◆ **Your instructions**
From the entries below, count the lines holding the word "exprs" and give nothing but the number.

◆ **Excerpted records**

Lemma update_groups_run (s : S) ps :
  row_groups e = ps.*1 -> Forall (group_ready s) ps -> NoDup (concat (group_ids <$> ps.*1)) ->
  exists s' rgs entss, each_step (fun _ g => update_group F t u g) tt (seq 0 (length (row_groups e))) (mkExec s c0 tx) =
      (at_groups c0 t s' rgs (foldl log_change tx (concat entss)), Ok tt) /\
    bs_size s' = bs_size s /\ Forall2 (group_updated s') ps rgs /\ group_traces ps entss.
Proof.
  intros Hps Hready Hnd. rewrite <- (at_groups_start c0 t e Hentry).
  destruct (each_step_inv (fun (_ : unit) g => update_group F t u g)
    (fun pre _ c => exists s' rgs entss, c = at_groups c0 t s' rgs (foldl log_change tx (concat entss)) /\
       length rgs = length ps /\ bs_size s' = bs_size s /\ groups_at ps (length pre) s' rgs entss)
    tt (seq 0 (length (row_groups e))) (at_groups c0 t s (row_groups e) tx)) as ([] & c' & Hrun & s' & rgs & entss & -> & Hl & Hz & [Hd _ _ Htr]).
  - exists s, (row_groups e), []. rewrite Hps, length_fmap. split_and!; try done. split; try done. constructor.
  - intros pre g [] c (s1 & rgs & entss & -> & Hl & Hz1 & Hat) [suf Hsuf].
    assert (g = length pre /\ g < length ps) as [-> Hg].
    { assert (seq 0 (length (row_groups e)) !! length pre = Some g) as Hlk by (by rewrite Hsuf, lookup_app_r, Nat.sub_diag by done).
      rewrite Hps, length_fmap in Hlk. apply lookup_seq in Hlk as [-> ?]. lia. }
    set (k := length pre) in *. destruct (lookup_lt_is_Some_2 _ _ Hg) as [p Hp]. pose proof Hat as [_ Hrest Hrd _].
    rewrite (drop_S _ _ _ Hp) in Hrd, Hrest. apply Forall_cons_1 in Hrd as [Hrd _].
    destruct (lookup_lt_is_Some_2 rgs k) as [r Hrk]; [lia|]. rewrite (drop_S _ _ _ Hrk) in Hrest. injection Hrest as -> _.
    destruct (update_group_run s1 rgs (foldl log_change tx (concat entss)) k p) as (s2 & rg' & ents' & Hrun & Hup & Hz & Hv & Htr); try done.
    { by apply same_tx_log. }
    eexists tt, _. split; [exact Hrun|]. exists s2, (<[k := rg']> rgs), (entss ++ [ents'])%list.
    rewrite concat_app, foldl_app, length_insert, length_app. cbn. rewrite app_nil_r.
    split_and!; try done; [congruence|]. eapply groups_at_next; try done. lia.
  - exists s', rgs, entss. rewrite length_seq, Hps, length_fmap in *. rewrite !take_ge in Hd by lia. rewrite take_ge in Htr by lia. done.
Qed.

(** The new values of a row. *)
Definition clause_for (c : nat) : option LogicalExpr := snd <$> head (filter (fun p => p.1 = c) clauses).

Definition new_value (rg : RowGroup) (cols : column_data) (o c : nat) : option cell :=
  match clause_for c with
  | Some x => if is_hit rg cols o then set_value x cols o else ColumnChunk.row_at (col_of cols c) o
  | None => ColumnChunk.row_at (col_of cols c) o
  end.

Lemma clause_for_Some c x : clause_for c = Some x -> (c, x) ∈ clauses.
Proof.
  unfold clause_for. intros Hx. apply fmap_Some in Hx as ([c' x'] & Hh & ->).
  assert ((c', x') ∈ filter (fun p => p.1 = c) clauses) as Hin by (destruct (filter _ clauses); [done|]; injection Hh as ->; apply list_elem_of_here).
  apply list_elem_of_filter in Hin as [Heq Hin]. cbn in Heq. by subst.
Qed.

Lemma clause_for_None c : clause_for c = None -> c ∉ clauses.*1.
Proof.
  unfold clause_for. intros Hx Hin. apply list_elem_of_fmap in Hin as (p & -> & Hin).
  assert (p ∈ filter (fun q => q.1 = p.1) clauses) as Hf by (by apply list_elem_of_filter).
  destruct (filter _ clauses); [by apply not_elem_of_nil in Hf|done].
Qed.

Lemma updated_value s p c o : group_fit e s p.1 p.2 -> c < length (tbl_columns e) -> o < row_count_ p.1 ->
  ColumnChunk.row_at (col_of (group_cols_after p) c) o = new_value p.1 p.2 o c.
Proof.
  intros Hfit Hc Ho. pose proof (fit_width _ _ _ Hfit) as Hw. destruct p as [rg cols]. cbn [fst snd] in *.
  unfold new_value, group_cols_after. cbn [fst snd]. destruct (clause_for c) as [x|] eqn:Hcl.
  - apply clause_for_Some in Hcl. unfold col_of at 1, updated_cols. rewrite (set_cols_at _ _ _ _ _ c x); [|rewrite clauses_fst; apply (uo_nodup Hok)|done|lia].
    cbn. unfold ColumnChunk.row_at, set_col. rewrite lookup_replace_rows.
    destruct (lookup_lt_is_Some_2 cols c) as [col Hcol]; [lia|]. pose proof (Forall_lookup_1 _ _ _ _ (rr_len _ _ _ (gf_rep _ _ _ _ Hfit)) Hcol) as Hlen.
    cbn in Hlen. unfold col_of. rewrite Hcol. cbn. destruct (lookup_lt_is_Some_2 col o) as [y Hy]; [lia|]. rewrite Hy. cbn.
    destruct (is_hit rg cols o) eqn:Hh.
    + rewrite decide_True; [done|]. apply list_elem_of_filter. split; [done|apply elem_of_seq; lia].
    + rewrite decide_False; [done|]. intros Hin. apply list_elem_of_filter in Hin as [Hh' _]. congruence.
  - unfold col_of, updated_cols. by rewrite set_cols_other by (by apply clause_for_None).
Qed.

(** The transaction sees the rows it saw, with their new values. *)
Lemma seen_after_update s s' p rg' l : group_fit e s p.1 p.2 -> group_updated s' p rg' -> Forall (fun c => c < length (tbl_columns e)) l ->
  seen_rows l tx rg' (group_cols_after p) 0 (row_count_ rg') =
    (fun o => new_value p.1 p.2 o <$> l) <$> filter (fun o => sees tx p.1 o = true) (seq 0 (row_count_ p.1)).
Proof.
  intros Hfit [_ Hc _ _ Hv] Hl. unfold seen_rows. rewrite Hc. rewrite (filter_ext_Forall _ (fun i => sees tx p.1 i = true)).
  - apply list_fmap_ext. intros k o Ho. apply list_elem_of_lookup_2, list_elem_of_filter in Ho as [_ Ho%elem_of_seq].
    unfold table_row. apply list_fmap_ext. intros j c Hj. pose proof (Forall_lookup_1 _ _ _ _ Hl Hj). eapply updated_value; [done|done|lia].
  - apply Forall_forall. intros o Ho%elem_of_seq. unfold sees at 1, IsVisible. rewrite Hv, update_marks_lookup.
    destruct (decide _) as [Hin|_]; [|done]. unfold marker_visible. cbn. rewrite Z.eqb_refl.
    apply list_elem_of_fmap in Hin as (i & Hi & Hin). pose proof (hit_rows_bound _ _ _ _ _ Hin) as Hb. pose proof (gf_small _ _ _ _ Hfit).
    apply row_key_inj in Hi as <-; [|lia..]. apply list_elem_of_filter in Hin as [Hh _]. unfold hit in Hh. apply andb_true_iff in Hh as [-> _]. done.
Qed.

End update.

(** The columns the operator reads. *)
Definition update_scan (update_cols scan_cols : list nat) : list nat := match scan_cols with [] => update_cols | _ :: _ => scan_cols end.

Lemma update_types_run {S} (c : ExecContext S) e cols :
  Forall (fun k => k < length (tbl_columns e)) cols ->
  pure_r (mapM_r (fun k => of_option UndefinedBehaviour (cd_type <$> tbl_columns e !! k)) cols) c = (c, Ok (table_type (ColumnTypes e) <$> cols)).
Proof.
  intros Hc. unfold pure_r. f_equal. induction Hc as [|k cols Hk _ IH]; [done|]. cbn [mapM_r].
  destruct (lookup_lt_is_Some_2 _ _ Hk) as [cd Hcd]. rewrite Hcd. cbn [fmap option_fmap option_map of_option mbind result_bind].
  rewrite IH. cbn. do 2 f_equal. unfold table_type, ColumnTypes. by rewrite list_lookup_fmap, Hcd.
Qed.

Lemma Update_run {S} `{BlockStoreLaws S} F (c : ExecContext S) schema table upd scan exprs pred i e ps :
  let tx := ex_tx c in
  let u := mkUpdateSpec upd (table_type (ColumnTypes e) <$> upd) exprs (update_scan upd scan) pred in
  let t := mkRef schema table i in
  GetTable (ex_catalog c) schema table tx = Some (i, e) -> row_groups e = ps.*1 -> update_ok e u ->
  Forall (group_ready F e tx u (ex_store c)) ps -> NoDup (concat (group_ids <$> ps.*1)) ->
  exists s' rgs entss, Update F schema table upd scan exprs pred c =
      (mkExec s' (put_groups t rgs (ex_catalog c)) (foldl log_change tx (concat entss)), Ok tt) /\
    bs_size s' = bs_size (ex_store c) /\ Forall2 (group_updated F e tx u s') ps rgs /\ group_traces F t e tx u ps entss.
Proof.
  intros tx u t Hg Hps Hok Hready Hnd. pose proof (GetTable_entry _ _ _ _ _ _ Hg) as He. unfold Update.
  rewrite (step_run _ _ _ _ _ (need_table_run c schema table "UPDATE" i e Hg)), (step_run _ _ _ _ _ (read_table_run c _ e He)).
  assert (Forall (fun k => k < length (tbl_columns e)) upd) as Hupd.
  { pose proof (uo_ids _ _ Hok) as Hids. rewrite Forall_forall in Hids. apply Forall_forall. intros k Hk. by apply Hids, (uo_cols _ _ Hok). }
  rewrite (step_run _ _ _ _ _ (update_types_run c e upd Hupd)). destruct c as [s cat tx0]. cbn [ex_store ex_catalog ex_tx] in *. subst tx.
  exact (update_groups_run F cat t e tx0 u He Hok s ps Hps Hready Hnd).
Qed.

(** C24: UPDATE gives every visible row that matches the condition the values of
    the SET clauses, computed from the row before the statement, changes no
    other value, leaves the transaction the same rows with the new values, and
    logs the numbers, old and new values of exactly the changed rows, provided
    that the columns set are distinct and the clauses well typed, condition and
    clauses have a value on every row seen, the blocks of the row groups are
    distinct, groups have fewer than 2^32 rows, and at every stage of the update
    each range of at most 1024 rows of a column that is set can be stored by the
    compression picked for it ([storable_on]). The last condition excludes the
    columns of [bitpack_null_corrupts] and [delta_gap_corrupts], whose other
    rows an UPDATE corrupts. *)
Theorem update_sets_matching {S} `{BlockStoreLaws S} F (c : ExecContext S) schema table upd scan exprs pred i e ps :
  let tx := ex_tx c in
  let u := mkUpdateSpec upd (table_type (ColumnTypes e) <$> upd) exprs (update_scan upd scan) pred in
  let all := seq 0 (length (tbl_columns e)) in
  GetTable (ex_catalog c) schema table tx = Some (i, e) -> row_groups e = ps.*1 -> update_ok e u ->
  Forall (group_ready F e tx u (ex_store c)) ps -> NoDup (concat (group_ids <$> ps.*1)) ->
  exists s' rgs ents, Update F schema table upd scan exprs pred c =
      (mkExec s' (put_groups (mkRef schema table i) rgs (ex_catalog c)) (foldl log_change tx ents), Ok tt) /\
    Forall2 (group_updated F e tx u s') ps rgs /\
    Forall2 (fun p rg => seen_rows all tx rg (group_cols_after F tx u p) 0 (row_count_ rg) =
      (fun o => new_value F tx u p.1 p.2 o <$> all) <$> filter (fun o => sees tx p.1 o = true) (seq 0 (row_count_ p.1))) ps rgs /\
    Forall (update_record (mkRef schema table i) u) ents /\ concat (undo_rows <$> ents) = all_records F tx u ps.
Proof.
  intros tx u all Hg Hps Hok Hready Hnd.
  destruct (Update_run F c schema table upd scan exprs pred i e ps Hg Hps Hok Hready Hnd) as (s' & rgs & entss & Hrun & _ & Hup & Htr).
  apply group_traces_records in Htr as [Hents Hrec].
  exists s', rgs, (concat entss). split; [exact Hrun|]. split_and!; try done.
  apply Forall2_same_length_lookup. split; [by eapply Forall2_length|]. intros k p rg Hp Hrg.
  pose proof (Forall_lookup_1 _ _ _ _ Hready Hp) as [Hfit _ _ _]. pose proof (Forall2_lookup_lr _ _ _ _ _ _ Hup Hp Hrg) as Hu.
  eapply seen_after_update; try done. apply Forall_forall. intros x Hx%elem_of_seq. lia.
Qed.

◆ **Exercise response**
7